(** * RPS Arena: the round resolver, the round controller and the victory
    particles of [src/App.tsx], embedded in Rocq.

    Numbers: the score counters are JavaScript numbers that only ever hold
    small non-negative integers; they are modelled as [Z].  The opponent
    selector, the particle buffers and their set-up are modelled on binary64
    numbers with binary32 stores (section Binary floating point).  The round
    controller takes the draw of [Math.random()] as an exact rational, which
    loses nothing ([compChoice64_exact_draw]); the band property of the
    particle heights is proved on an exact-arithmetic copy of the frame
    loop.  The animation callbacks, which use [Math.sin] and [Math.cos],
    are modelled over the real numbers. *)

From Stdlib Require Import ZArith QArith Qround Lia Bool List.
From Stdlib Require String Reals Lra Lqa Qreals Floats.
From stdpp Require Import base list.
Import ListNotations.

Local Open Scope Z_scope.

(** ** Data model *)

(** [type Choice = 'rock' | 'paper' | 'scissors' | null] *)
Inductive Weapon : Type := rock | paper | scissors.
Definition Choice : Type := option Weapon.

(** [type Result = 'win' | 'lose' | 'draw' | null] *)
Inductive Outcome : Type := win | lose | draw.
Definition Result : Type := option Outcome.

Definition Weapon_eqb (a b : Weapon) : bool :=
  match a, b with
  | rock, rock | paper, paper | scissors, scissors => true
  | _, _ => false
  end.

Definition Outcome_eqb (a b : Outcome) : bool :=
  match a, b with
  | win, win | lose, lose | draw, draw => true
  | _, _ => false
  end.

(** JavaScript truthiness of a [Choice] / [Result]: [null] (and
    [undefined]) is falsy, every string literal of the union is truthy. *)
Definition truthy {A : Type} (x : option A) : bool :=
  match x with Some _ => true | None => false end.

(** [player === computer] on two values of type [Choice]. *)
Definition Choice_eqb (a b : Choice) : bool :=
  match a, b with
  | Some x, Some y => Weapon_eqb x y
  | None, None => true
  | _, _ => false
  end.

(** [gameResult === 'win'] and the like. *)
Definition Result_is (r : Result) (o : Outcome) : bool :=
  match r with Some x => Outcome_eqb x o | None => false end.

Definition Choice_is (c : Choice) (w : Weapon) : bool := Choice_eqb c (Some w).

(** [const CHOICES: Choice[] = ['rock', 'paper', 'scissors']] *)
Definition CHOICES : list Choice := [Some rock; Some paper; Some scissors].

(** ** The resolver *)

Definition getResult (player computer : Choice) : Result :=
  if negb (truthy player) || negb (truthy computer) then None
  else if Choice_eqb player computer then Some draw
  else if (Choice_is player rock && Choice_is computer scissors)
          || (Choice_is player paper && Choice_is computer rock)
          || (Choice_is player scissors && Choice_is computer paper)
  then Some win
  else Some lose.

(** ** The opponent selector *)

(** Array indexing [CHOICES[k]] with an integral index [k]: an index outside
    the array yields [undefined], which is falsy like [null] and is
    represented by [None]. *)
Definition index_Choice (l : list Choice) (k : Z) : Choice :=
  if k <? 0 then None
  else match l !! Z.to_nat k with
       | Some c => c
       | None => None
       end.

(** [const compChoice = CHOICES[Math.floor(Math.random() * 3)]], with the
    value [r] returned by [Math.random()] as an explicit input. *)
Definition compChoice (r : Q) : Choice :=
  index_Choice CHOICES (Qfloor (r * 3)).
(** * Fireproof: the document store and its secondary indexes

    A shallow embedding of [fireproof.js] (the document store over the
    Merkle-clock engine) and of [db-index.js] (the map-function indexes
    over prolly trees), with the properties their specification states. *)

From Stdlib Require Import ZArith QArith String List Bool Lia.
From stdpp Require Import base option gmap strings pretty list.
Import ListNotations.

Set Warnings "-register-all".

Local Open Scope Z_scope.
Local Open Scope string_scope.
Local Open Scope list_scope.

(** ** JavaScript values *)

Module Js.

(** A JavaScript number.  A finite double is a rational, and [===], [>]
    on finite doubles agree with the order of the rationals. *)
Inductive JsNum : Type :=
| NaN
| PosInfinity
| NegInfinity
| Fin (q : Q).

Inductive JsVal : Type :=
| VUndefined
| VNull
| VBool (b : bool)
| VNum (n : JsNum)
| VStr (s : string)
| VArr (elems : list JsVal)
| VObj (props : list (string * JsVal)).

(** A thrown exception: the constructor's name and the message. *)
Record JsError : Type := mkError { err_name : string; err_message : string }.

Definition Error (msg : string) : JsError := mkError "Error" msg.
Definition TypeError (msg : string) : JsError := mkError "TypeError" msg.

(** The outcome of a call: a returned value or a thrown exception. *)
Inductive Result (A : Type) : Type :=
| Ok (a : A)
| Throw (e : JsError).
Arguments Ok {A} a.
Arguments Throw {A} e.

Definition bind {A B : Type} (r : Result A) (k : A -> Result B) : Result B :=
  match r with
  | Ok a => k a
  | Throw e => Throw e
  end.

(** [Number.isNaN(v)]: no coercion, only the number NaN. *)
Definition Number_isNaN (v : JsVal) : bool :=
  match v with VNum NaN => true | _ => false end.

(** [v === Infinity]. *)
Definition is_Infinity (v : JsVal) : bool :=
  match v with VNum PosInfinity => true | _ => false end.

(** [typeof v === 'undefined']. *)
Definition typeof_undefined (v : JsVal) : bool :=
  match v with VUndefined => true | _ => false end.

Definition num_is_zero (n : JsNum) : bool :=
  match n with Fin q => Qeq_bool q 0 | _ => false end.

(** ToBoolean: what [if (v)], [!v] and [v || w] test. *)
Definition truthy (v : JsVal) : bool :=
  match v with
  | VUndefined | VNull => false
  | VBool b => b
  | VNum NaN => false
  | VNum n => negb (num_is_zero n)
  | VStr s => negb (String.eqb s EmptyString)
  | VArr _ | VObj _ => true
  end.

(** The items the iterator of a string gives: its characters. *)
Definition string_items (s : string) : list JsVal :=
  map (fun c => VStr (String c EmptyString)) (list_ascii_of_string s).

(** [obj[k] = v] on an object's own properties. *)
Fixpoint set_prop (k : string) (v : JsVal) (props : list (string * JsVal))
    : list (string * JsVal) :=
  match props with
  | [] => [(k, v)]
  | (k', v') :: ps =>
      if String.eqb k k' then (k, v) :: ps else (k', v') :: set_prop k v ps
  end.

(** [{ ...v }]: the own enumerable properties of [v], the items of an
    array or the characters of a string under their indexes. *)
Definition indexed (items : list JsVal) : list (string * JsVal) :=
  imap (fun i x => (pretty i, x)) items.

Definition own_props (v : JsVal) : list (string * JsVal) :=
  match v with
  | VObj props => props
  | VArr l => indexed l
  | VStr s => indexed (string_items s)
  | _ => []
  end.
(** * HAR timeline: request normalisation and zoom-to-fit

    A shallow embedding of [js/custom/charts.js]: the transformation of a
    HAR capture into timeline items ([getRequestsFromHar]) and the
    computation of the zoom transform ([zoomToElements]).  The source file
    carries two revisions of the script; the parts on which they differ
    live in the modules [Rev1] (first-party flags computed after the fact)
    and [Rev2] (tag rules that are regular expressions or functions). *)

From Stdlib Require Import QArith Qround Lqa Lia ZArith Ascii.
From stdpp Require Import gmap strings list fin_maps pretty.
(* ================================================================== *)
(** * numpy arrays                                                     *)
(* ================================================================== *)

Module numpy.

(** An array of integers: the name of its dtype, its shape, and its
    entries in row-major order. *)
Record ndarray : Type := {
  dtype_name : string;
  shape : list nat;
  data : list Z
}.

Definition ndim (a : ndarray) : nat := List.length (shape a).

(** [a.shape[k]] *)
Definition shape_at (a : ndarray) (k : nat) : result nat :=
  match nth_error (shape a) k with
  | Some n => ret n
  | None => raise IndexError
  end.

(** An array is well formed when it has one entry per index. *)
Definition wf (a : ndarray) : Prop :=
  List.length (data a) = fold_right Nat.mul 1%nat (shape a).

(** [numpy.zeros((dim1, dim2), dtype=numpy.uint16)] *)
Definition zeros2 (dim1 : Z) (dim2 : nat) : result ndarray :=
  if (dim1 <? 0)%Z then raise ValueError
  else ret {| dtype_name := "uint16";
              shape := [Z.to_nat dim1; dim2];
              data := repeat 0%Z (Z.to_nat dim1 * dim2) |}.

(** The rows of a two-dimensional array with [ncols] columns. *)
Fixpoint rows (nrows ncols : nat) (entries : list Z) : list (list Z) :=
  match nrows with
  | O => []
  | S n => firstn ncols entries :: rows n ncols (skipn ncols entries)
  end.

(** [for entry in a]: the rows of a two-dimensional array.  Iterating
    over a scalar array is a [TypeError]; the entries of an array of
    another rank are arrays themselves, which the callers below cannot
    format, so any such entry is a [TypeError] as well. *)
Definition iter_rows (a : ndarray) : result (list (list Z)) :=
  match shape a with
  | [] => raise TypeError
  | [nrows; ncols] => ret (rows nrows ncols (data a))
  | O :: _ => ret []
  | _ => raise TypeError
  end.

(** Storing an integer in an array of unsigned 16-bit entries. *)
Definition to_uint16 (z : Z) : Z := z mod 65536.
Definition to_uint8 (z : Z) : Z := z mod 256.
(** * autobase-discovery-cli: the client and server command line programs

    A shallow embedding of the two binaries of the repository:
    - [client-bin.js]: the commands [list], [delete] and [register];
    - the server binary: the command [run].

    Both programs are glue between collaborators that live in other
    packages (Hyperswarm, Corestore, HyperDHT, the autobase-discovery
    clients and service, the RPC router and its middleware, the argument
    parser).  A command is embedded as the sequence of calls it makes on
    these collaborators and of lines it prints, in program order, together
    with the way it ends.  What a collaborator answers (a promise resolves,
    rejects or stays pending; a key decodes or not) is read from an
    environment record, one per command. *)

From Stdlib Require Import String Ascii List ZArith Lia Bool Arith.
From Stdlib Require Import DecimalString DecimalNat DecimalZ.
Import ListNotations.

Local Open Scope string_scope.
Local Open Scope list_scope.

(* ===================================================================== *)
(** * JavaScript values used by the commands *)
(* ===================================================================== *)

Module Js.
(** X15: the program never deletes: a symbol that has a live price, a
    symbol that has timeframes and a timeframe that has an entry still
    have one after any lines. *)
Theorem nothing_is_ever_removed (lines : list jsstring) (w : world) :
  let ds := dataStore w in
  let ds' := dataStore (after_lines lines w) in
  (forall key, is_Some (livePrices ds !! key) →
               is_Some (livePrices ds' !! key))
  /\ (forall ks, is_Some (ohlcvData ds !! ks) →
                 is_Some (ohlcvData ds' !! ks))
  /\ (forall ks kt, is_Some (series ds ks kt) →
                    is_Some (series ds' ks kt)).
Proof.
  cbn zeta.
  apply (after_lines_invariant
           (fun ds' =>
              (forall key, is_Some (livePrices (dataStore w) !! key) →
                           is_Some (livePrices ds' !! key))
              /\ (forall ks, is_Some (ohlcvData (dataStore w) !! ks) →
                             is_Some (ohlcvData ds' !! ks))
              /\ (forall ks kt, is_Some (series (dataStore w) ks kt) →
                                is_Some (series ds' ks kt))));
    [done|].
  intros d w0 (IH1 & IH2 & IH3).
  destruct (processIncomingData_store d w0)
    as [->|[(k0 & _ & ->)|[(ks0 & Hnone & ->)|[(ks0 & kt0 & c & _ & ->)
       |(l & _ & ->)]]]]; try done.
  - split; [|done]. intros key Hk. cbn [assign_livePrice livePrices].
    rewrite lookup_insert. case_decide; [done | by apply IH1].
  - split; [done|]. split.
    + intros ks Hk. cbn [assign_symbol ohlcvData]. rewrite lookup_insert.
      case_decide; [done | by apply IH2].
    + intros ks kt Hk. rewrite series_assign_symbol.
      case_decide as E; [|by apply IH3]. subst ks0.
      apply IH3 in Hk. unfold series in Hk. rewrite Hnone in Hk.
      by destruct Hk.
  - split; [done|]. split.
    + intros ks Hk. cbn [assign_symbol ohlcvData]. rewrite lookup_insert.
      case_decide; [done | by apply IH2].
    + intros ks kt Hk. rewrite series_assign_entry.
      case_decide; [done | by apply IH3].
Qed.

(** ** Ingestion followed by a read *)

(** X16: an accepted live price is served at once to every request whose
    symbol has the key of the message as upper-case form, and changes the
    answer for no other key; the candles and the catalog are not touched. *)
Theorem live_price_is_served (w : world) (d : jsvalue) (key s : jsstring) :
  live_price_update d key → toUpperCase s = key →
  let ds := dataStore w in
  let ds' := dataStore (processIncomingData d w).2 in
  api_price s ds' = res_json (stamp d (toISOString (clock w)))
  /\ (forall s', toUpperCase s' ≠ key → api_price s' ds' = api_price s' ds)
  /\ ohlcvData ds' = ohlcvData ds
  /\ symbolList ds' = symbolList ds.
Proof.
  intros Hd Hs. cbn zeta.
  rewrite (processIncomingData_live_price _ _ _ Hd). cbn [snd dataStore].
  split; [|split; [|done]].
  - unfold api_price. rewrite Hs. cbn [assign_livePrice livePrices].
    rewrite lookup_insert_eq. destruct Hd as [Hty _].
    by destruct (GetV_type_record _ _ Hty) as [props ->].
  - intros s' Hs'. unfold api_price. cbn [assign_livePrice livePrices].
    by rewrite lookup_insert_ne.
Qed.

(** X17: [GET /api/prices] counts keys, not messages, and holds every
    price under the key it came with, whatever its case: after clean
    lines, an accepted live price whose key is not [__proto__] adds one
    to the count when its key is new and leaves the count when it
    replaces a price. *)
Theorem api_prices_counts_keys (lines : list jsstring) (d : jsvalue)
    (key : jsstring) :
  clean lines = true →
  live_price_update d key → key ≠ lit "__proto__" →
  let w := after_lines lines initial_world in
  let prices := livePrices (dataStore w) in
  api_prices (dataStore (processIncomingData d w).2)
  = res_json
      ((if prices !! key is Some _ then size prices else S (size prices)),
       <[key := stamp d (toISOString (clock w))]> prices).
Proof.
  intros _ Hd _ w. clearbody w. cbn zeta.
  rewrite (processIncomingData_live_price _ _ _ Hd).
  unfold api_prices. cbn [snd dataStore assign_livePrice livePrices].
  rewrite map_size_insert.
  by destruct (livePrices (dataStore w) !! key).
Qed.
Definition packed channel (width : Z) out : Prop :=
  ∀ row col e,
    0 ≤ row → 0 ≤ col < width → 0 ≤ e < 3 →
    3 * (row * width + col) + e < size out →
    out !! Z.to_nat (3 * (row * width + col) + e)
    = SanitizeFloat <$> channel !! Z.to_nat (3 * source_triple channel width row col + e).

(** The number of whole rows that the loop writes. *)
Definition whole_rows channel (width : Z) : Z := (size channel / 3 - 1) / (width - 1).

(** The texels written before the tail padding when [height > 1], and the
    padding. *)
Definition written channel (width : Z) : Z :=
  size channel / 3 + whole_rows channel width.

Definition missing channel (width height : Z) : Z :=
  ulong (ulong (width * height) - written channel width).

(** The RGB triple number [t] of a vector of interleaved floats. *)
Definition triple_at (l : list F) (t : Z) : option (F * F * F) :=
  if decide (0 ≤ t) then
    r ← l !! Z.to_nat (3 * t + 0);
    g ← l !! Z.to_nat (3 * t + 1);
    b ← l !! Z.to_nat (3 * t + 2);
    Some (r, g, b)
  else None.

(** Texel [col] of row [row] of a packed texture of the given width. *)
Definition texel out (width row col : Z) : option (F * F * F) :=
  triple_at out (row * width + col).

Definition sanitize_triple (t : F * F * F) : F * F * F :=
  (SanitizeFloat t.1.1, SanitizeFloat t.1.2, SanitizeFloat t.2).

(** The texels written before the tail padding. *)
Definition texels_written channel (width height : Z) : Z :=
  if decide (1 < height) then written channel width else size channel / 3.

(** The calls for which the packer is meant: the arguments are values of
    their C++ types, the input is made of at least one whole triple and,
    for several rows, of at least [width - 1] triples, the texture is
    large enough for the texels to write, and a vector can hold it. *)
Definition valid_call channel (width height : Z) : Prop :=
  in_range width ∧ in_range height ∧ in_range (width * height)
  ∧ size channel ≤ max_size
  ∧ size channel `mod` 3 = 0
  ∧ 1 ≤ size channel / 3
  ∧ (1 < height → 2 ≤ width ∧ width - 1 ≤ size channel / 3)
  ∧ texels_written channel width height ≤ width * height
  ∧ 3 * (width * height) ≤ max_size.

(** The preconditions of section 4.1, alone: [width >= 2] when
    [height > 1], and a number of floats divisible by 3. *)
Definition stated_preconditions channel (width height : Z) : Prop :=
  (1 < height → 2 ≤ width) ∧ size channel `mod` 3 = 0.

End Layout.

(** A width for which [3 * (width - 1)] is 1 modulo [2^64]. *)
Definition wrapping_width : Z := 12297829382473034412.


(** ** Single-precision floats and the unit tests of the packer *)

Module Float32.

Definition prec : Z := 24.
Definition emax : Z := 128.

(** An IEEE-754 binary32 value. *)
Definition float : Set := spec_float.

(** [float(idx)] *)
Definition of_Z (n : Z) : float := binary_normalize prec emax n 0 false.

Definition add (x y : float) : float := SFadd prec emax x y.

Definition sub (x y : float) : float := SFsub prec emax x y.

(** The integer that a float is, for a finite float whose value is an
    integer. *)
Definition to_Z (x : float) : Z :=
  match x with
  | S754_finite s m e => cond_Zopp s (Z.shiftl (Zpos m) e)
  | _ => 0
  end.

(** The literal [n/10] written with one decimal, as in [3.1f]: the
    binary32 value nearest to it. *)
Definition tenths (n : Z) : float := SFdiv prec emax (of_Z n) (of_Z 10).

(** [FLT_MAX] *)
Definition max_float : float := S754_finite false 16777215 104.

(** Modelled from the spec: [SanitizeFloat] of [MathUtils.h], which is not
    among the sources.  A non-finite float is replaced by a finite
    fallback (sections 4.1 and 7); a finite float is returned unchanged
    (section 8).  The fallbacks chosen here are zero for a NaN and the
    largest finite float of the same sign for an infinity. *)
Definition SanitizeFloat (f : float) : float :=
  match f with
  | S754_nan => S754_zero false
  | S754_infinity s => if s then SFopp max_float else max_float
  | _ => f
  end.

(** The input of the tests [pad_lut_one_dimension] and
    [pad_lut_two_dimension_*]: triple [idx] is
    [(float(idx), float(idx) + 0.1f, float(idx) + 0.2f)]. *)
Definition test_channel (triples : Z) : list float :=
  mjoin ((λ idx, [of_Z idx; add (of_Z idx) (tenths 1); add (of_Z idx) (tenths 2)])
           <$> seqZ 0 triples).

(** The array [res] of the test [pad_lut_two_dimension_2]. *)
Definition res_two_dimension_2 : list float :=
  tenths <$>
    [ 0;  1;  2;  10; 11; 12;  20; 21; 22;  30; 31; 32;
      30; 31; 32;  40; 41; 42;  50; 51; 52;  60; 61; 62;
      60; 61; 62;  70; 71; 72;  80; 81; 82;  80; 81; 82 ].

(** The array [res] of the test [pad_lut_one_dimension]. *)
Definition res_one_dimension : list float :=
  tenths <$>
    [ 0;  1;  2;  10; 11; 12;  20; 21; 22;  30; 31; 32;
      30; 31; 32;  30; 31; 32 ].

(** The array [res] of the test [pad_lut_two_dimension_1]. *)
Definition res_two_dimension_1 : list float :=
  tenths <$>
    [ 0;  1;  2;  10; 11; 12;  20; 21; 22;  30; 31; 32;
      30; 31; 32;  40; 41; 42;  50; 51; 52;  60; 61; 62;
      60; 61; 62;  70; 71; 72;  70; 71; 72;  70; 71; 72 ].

· · · · · · ·

#### ASSIGNMENT:
Using the entries above, work out how many lines contain the string "order". Respond with that number alone.

#### ANSWER TO THE PROBLEM:
3